Vitagliano Gonzalo, Ameri Carlos, Castillo Octavio, Rozanec Jose
Departamento de Urologia. Hospital Aleman. Buenos Aires. Argentina.
Clinica Indisa. Universidad Andres Bello. Santiago de Chile. Chile.
Arch Esp Urol. 2014 Apr;67(3):277-83.
Local recurrence after a correct surgical technique and absence of distant metastasis is a rare occurrence after radical nephrectomy. Surgical resection remains the standard management for this pathological setting. Nevertheless controversy persists over surgical approach and adjuvant treatments.

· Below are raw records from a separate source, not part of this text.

Lemma civil_well_formed t : 0 <= t -> well_formed (civil t).
Proof.
  intros Ht. unfold civil. set (s := t / 1000000000). assert (0 <= s) by (apply Z.div_pos; lia).
  pose proof (year_day_spec (s / secondsPerDay)) as Hy. destruct (year_day _) as [y yd].
  destruct Hy as (H1 & _ & Hyd); [apply Z.div_pos; [done|]; unfold secondsPerDay; lia|].
  pose proof (month_day_bounds y yd Hyd) as Hm. destruct (month_day _ 1 yd) as [m d]. simpl in Hm.
  unfold well_formed. simpl. unfold secondsPerDay. Z.to_euclidean_division_equations; lia.
Qed.

Lemma civil_mono t t' :
  0 <= t -> t / 1000000000 < t' / 1000000000 -> spelled (civil t) < spelled (civil t').
Proof.
  intros Ht Hlt. assert (Ht' : 0 <= t') by (Z.to_euclidean_division_equations; lia).
  pose proof (civil_well_formed t Ht) as Hw. pose proof (civil_well_formed t' Ht') as Hw'.
  unfold civil in *. set (s := t / 1000000000) in *. set (s' := t' / 1000000000) in *.
  assert (0 <= s) by (apply Z.div_pos; lia). clearbody s s'.
  set (q := s / secondsPerDay) in *. set (q' := s' / secondsPerDay) in *.
  assert (Hq : 0 <= q /\ (q < q' \/ q = q' /\ s mod secondsPerDay < s' mod secondsPerDay))
    by (unfold q, q', secondsPerDay; Z.to_euclidean_division_equations; lia).
  set (r := s mod secondsPerDay) in *. set (r' := s' mod secondsPerDay) in *.
  assert (Hr : 0 <= r /\ 0 <= r') by (unfold r, r', secondsPerDay; Z.to_euclidean_division_equations; lia).
  clearbody q q' r r'. pose proof (year_day_spec q) as Hy. pose proof (year_day_spec q') as Hy'.
  destruct (decide (q = q')) as [<-|Hne].
  - destruct (year_day q) as [y yd]. destruct (month_day _ 1 yd) as [m d].
    unfold well_formed, spelled in *. simpl in *. Z.to_euclidean_division_equations; lia.
  - destruct (year_day q) as [y yd], (year_day q') as [y' yd'].
    destruct Hy as (Hy1 & Hyq & Hyb); [lia|]. destruct Hy' as (Hy1' & Hyq' & Hyb'); [lia|].
    assert (Hyy : y < y' \/ y = y' /\ yd < yd').
    { destruct (Z.lt_trichotomy y y') as [?|[->|Hgt]]; [by left|right; lia|].
      pose proof (days_before_mono y' y Hy1' Hgt). pose proof (days_before_step y' Hy1'). lia. }
    destruct Hyy as [Hyy|[<- Hdd]].
    + destruct (month_day _ 1 yd) as [m d], (month_day _ 1 yd') as [m' d'].
      unfold well_formed, spelled in *. simpl in *. lia.
    + pose proof (month_day_mono (month_lengths (isLeap y)) 1 yd yd') as Hm.
      destruct (month_day _ 1 yd) as [m d], (month_day _ 1 yd') as [m' d'].
      destruct Hm as [Hm|Hm]; [lia|lia| |]; unfold well_formed, spelled in *; simpl in *; lia.
Qed.

Lemma Format14_spec t :
  0 <= t -> year (civil t) <= 9999 ->
  String.length (Format14 t) = 14%nat /\ all_chars is_digit (Format14 t) = true /\
  digits_value 0 (Format14 t) = spelled (civil t).
Proof.
  intros Ht Hy. pose proof (civil_well_formed t Ht) as (H1 & H2 & H3 & H4 & H5 & H6).
  unfold Format14, spelled.
  assert (Ht2 : ten 2 = 100) by done. assert (Ht4 : ten 4 = 10000) by done.
  destruct (appendInt_spec (year (civil t)) 4 0) as (L1 & D1 & V1); [lia|].
  destruct (appendInt_spec (month (civil t)) 2 (year (civil t))) as (L2 & D2 & V2); [lia|].
  destruct (appendInt_spec (day (civil t)) 2 (year (civil t) * 100 + month (civil t)))
    as (L3 & D3 & V3); [lia|].
  destruct (appendInt_spec (hour (civil t)) 2
    ((year (civil t) * 100 + month (civil t)) * 100 + day (civil t))) as (L4 & D4 & V4); [lia|].
  destruct (appendInt_spec (minute (civil t)) 2
    (((year (civil t) * 100 + month (civil t)) * 100 + day (civil t)) * 100 + hour (civil t)))
    as (L5 & D5 & V5); [lia|].
  destruct (appendInt_spec (second (civil t)) 2
    ((((year (civil t) * 100 + month (civil t)) * 100 + day (civil t)) * 100 + hour (civil t)) * 100 +
     minute (civil t))) as (L6 & D6 & V6); [lia|].
  rewrite Ht2 in *. rewrite !length_app_string, !all_chars_app, !digits_value_app.
  rewrite L1, L2, L3, L4, L5, L6, D1, D2, D3, D4, D5, D6, V1, Z.mul_0_l, Z.add_0_l, V2, V3, V4, V5, V6.
  done.
Qed.

Lemma string_ltb_app p a b : string_ltb (p +:+ a) (p +:+ b) = string_ltb a b.
Proof.
  induction p as [|c p IH]; [done|].
  change (string_ltb (String c (p +:+ a)) (String c (p +:+ b)) = string_ltb a b).
  unfold string_ltb, String.ltb in *. cbn [String.compare].
  assert (Ascii.compare c c = Eq) as -> by (unfold Ascii.compare; apply N.compare_refl). done.
Qed.

Lemma length_substring n s : String.length (String.substring 0 n s) = Nat.min n (String.length s).
Proof.
  revert s; induction n as [|n IH]; intros [|c s]; try done. cbn [String.substring String.length].
  by rewrite IH.
Qed.
Lemma length_hex n w : String.length (hex n w) = w.
Proof.
  revert n; induction w as [|w IH]; intros n; [done|]. cbn [hex].
  rewrite length_app_string, IH. simpl. lia.
Qed.
Lemma boundedName_suffix base suffix :
  exists pre, boundedName base suffix = pre +:+ suffix /\
    (forall s, String.length s = String.length suffix -> boundedName base s = pre +:+ s).
Proof.
  unfold boundedName. destruct (_ <=? _)%nat eqn:Hc.
  - exists base. split; [done|]. intros s ->. by rewrite Hc.
  - eexists (String.substring 0 _ base +:+ "-" +:+ fnvHash base). split.
    + by rewrite !string_app_assoc.
    + intros s ->. rewrite Hc. by rewrite !string_app_assoc.
Qed.

(** A bounded name is the base and the suffix when they fit into 63 bytes;
    otherwise it ends with the suffix, and it is exactly 63 bytes long unless the
    suffix leaves no room for the 8 digits of the hash and their dash. *)
Theorem boundedName_length base suffix :
  HasSuffix (boundedName base suffix) suffix = true /\
  String.length (boundedName base suffix) =
    (if String.length base + String.length suffix <=? 63
     then String.length base + String.length suffix
     else Nat.max 63 (String.length suffix + 9))%nat.
Proof.
  split.
  - destruct (boundedName_suffix base suffix) as (pre & -> & _). apply HasSuffix_app.
  - unfold boundedName, max_name. destruct (Nat.leb_spec (String.length base + String.length suffix) 63).
    + apply length_app_string.
    + unfold fnvHash. rewrite !length_app_string, length_substring, length_hex. simpl. lia.
Qed.

Lemma spelled_year c c' :
  well_formed c -> well_formed c' -> spelled c < spelled c' -> year c <= year c'.
Proof. unfold well_formed, spelled. lia. Qed.
Lemma stamp_order base a a' :
  String.length a = String.length a' -> all_chars is_digit a = true -> all_chars is_digit a' = true ->
  digits_value 0 a < digits_value 0 a' ->
  string_ltb (boundedName base ("-" +:+ a)) (boundedName base ("-" +:+ a')) = true.
Proof.
  intros Hl Hd Hd' Hv. destruct (boundedName_suffix base ("-" +:+ a)) as (pre & -> & Hpre).
  rewrite Hpre by (rewrite !length_app_string, Hl; done). rewrite string_ltb_app, string_ltb_app.
  by apply (digits_order 0).
Qed.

We report on perioperative outcomes of a small multi-institutional series of patients with fully laparoscopic management of isolated renal fossa recurrence following open radical nephrectomy.
All patients underwent full laparoscopic surgery. Mean operative time was 140 minutes (range 75 to 240 minutes). Only one patient had a Clavien Grade IIIa complication. Mean hospital stay was 3 days (range 2 to 4 days). Out of the six patients, 5 had a mean follow-up of 20 months (range 9 to 32 months). Only one of these patients evolved with distant metastasis after surgery.
Laparoscopic resection of local recurrence after open radical nephrectomy is a challenging but reproducible technique. There is still no consensus or an operative protocol for this clinical setting. However, as long as surgery is kept within the possibilities, a laparoscopic approach should be sought.
在采用正确手术技术且无远处转移的情况下,根治性肾切除术后局部复发是一种罕见情况。手术切除仍然是这种病理情况的标准治疗方法。然而,关于手术方式和辅助治疗仍存在争议。
我们报告了一个小型多机构系列患者的围手术期结果,这些患者对开放性根治性肾切除术后孤立性肾窝复发进行了全腹腔镜治疗。
所有患者均接受了全腹腔镜手术。平均手术时间为140分钟(范围75至240分钟)。只有1例患者出现Clavien IIIa级并发症。平均住院时间为3天(范围2至4天)。6例患者中,5例平均随访20个月(范围9至32个月)。这些患者中只有1例术后出现远处转移。
开放性根治性肾切除术后局部复发的腹腔镜切除是一项具有挑战性但可重复的技术。对于这种临床情况,目前仍没有共识或手术方案。然而,只要手术在可行范围内,就应寻求腹腔镜手术方式。